CLOAK: A framework for developing and deploying confidential smart contracts with multi-party transactions

Our idea is that the current privacy problems identified by confidential smart contracts have not well covered multi-party scenarios, thus also lacking corresponding practical solutions. Therefore, we first identify the Multi-party Transaction (MPT), then propose a novel framework, CLOAK, for confidential smart contracts.

CLOAK is a pluggable and configurable framework for developing and deploying confidential smart contracts. CLOAK allows users to specify privacy invariants (what is private data and to who is the data private) in a declarative way.
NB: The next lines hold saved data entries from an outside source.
Definition haversineKm `{Runtime} (aLat aLon bLat bLon : float) : float :=
  let R := 6371%float in
  let toRad (d : float) := (d * Math_PI / 180)%float in
  let dLat := toRad (bLat - aLat)%float in
  let dLon := toRad (bLon - aLon)%float in
  let s1 := Math_sin (dLat / 2)%float in
  let s2 := Math_sin (dLon / 2)%float in
  let q := (s1 * s1 + Math_cos (toRad aLat) * Math_cos (toRad bLat) * s2 * s2)%float in
  (2 * R * Math_asin (Math_min 1 (PrimFloat.sqrt q)))%float.

Definition BIN_DEG : float := 1%float.

(** A number as a template literal prints it.  [Number::toString] gives
    different numbers different texts, except that [-0] prints as [0]; the
    model keeps the decoded number with the sign of zero dropped, and a key
    [y,x] as the pair of two such. *)
Definition numText (v : float) : spec_float :=
  match Prim2SF v with
  | S754_zero _ => S754_zero false
  | sf => sf
  end.

Definition binKeyT : Type := spec_float * spec_float.

Definition binKey (lat lon : float) : binKeyT :=
  let x := Math_floor ((lon + 180) / BIN_DEG)%float in
  let y := Math_floor ((lat + 90) / BIN_DEG)%float in
  (numText y, numText x).

Definition neighborBinKeys (lat lon : float) : list binKeyT :=
  let x0 := Math_floor ((lon + 180) / BIN_DEG)%float in
  let y0 := Math_floor ((lat + 90) / BIN_DEG)%float in
  dy ← [(-1)%float; 0%float; 1%float];
  dx ← [(-1)%float; 0%float; 1%float];
  [(numText (y0 + dy)%float, numText (x0 + dx)%float)].

Global Instance spec_float_eq_dec : EqDecision spec_float.
Proof. solve_decision. Defined.

Definition spec_float_encode (f : spec_float)
  : bool + bool + unit + bool * positive * Z :=
  match f with
  | S754_zero s => inl (inl (inl s))
  | S754_infinity s => inl (inl (inr s))
  | S754_nan => inl (inr ())
  | S754_finite s m e => inr (s, m, e)
  end.
(** X9.  No call writes the file system: after any sequence of calls to the
    four endpoints the files are what they were. *)
Theorem X9_run_never_writes_files
    (verify : string -> svix_headers -> result json)
    (json_loads : string -> option json)
    (update_from_pairs : dict -> json -> result dict) cs w :
  files (run verify json_loads update_from_pairs cs w) = files w.
Proof.
  unfold run. revert w. induction cs as [|c cs IH]; intros w; simpl; [done|].
  by rewrite IH, serve_files.
Qed.

(** X10.  The three GET endpoints only read: a sequence of calls without a
    POST /webhook leaves the users table and the files as they were,
    whatever the calls answer (a 404, a file that does not parse). *)
Theorem X10_reads_change_nothing
    (verify : string -> svix_headers -> result json)
    (json_loads : string -> option json)
    (update_from_pairs : dict -> json -> result dict) cs w :
  forallb is_read cs = true →
  run verify json_loads update_from_pairs cs w = w.
Proof.
  unfold run. revert w. induction cs as [|c cs IH]; intros w; simpl; [done|].
  intros [Hc Hcs]%andb_true_iff. by rewrite serve_read, IH.
Qed.

Lemma X10_reads_change_nothing_witness :
  run Sample.reject Sample.loads_sample Sample.no_pairs
    [GetGames; GetGame "gamma"; GetUserData "user_1"; GetGame "alpha"]
    Sample.w0 = Sample.w0.
Proof.
  apply (X10_reads_change_nothing Sample.reject Sample.loads_sample
           Sample.no_pairs). reflexivity.
Defined.

(** X11.  No row is ever deleted or moved: after any sequence of calls the
    ids that the table had are still there, in the same places, in front of
    the ids that were added. *)
Theorem X11_rows_never_deleted
    (verify : string -> svix_headers -> result json)
    (json_loads : string -> option json)
    (update_from_pairs : dict -> json -> result dict) cs w :
  table_ok (users w) →
  (id <$> users w) `prefix_of`
    (id <$> users (run verify json_loads update_from_pairs cs w)) ∧
  (length (users w) ≤
     length (users (run verify json_loads update_from_pairs cs w)))%nat.
Proof.
  intros Hok.
  assert ((id <$> users w) `prefix_of`
            (id <$> users (run verify json_loads update_from_pairs cs w))) as Hp.
  { unfold run. revert w Hok.
    induction cs as [|c cs IH]; intros w Hok; simpl; [done|].
    destruct (serve_table verify json_loads update_from_pairs c w Hok) as [Hok' Hp].
    etrans; [exact Hp|]. by apply IH. }
  split; [done|]. apply prefix_length in Hp. by rewrite !length_fmap in Hp.
Qed.

Lemma X11_rows_never_deleted_witness :
  (id <$> users Sample.w0) `prefix_of`
    (id <$> users (run (Sample.accept Sample.carol_created) Sample.loads_sample
                     Sample.no_pairs
                     [PostWebhook Sample.request; GetUserData "user_3"] Sample.w0)) ∧
  (length (users Sample.w0) ≤
     length (users (run (Sample.accept Sample.carol_created) Sample.loads_sample
                      Sample.no_pairs
                      [PostWebhook Sample.request; GetUserData "user_3"] Sample.w0)))%nat.
Proof.
  apply (X11_rows_never_deleted (Sample.accept Sample.carol_created)
           Sample.loads_sample Sample.no_pairs
           [PostWebhook Sample.request; GetUserData "user_3"] Sample.w0).
  apply constraints_ok_spec. vm_compute. reflexivity.
Defined.
Lemma laterLinesAvoid_join_para (m x z : jsstring) :
  m <> [] -> laterLinesAvoid m x ->
  Forall (fun l => startsWith l m = false) (split_lines z) ->
  laterLinesAvoid m (x ++ [LF; LF] ++ z).
Proof.
  intros Hm Hx Hz. unfold laterLinesAvoid in *.
  change (x ++ [LF; LF] ++ z) with (x ++ LF :: (LF :: z)).
  rewrite split_lines_app_LF.
  destruct (split_lines_nonempty x) as (l & ls & E). rewrite E in *.
  cbn [app tail] in *. apply Forall_app. split; [exact Hx|].
  change (split_lines (LF :: z)) with ([] :: split_lines z).
  constructor; [|exact Hz]. destruct m; [congruence | reflexivity].
Qed.

Lemma after_LF_not_marker (m w p : jsstring) :
  ~ occurs (LF :: m) w -> (exists a b, w = a ++ LF :: p ++ b) ->
  startsWith p m = false.
Proof.
  intros H (a & b & ->). destruct (startsWith p m) eqn:S; [|reflexivity].
  exfalso. apply H. apply startsWith_prefix in S as [r ->].
  exists a, (r ++ b). cbn [app]. now rewrite <- app_assoc.
Qed.

Lemma take_nonempty (n : nat) (s : jsstring) : s <> [] -> take (S n) s <> [].
Proof. destruct s; [congruence | discriminate]. Qed.

Lemma Forall_filter_keep (P : jsstring -> Prop) (f : jsstring -> bool)
    (l : list jsstring) :
  Forall P l -> Forall P (List.filter f l).
Proof.
  induction 1 as [|x l Hx Hl IH]; simpl; [constructor|].
  destruct (f x); [constructor|]; auto.
Qed.
(** [w.Header().Set(key, value)] *)
Definition SetHeader (key value : string) : Go unit := fun w =>
  let r := resp w in
  Returned tt (withResp w
    {| reqMethod := reqMethod r;
       handlerHeader := Header_Set (handlerHeader r) key value;
       wroteHeader := wroteHeader r; status := status r;
       contentLength := contentLength r; written := written r;
       body := body r |}).

(** [w.WriteHeader(code)].  A second call changes nothing and is
    reported through [Server.logf], which is [log.Printf] for a server
    without [ErrorLog]; a code outside 100..999 panics
    ([checkWriteHeaderCode]); a [Content-Length] the handler has set is
    taken over when it parses, dropped and reported when it does not. *)
Definition WriteHeader (code : Z) : Go unit := fun w =>
  let r := resp w in
  if wroteHeader r then
    Returned tt (withLog w (stdlog w ++
      [LogPrintf "http: superfluous response.WriteHeader call from %s (%s:%d)"
         [ArgCaller]]))
  else if (code <? 100) || (999 <? code) then
    Panicked "invalid WriteHeader code" w
  else
    let cl := Header_get (handlerHeader r) "Content-Length" in
    let set hdr len :=
      {| reqMethod := reqMethod r; handlerHeader := hdr;
         wroteHeader := true; status := code;
         contentLength := len; written := written r; body := body r |} in
    if String.eqb cl "" then
      Returned tt (withResp w (set (handlerHeader r) (contentLength r)))
    else
      match strconv.ParseInt10 cl with
      | Some v =>
          if 0 <=? v
          then Returned tt (withResp w (set (handlerHeader r) v))
          else Returned tt (withResp
                 (withLog w (stdlog w ++
                    [LogPrintf "http: invalid Content-Length of %q" [ArgString cl]]))
                 (set (delete "Content-Length" (handlerHeader r)) (contentLength r)))
      | None =>
          Returned tt (withResp
            (withLog w (stdlog w ++
               [LogPrintf "http: invalid Content-Length of %q" [ArgString cl]]))
            (set (delete "Content-Length" (handlerHeader r)) (contentLength r)))
      end.
(** [ContextType(value)]: the member with that value; [None] stands for
    the [ValueError] of an unknown value. *)
Definition ContextType_of_value (v : string) : option ContextType :=
  if String.eqb v "conversation" then Some CONVERSATION
  else if String.eqb v "code_analysis" then Some CODE_ANALYSIS
  else if String.eqb v "debate_session" then Some DEBATE_SESSION
  else if String.eqb v "meditation_insight" then Some MEDITATION_INSIGHT
  else if String.eqb v "training_data" then Some TRAINING_DATA
  else if String.eqb v "user_feedback" then Some USER_FEEDBACK
  else None.

(** [ContextPriority(value)]: the members have the integer values 1 to 4,
    and a string is equal to no integer. *)
Definition ContextPriority_of_value (v : PyValue) : option ContextPriority :=
  match v with
  | PyInt 1 => Some LOW
  | PyInt 2 => Some MEDIUM
  | PyInt 3 => Some HIGH
  | PyInt 4 => Some CRITICAL
  | _ => None
  end.

(** What a handler answers: a body, or an [HTTPException] with its status
    code. *)
Inductive Response (A : Type) :=
| Body (a : A)
| HTTPException (status_code : Z).
Arguments Body {A} a.
Arguments HTTPException {A} status_code.

Record StoreContextRequest := mkStoreContextRequest {
  req_content : string;
  req_context_type : string;
  req_priority : string;
  req_metadata : option Metadata
}.

(** [POST /context/store]; both conversions raise [ValueError], which the
    handler turns into status 400. *)
Definition store_context_route (request : StoreContextRequest)
    (context_id : string) (now : Z) (s : Service) : Response string * Service :=
  match ContextType_of_value (req_context_type request) with
  | None => (HTTPException 400, s)
  | Some context_type =>
      match ContextPriority_of_value (PyStr (req_priority request)) with
      | None => (HTTPException 400, s)
      | Some priority =>
          let r := store_context (req_content request) context_type priority
                     (req_metadata request) context_id now s in
          (Body r.1, r.2)
      end
  end.

Record SummaryResponse := mkSummaryResponse {
  resp_id : string;
  resp_summary_text : string;
  resp_key_points : list string;
  resp_entities : list string;
  resp_relationships : list (string * string);
  resp_quality_score : Q
}.

Definition summary_response (summary : ContextSummary) : SummaryResponse :=
  mkSummaryResponse (summary_id summary) (summary_text summary) (key_points summary)
    (entities summary) (relationships summary) (quality_score summary).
Then, it automatically generates runtime with verifiably enforced privacy and deploys it to the existing EVM-enabled platforms (e.g., Ethereum) and TEE devices to enable the confidential smart contract.

Problem Definition

The public verifiability of public/private transaction:
Currently, prominent blockchains (e.g., Ethereum) are typically modeled as State Machines and require that every single step of state transitions be verified by all nodes. Thus, we say the state transition is publicly verifiable and the transaction causing the transition has public verifiability.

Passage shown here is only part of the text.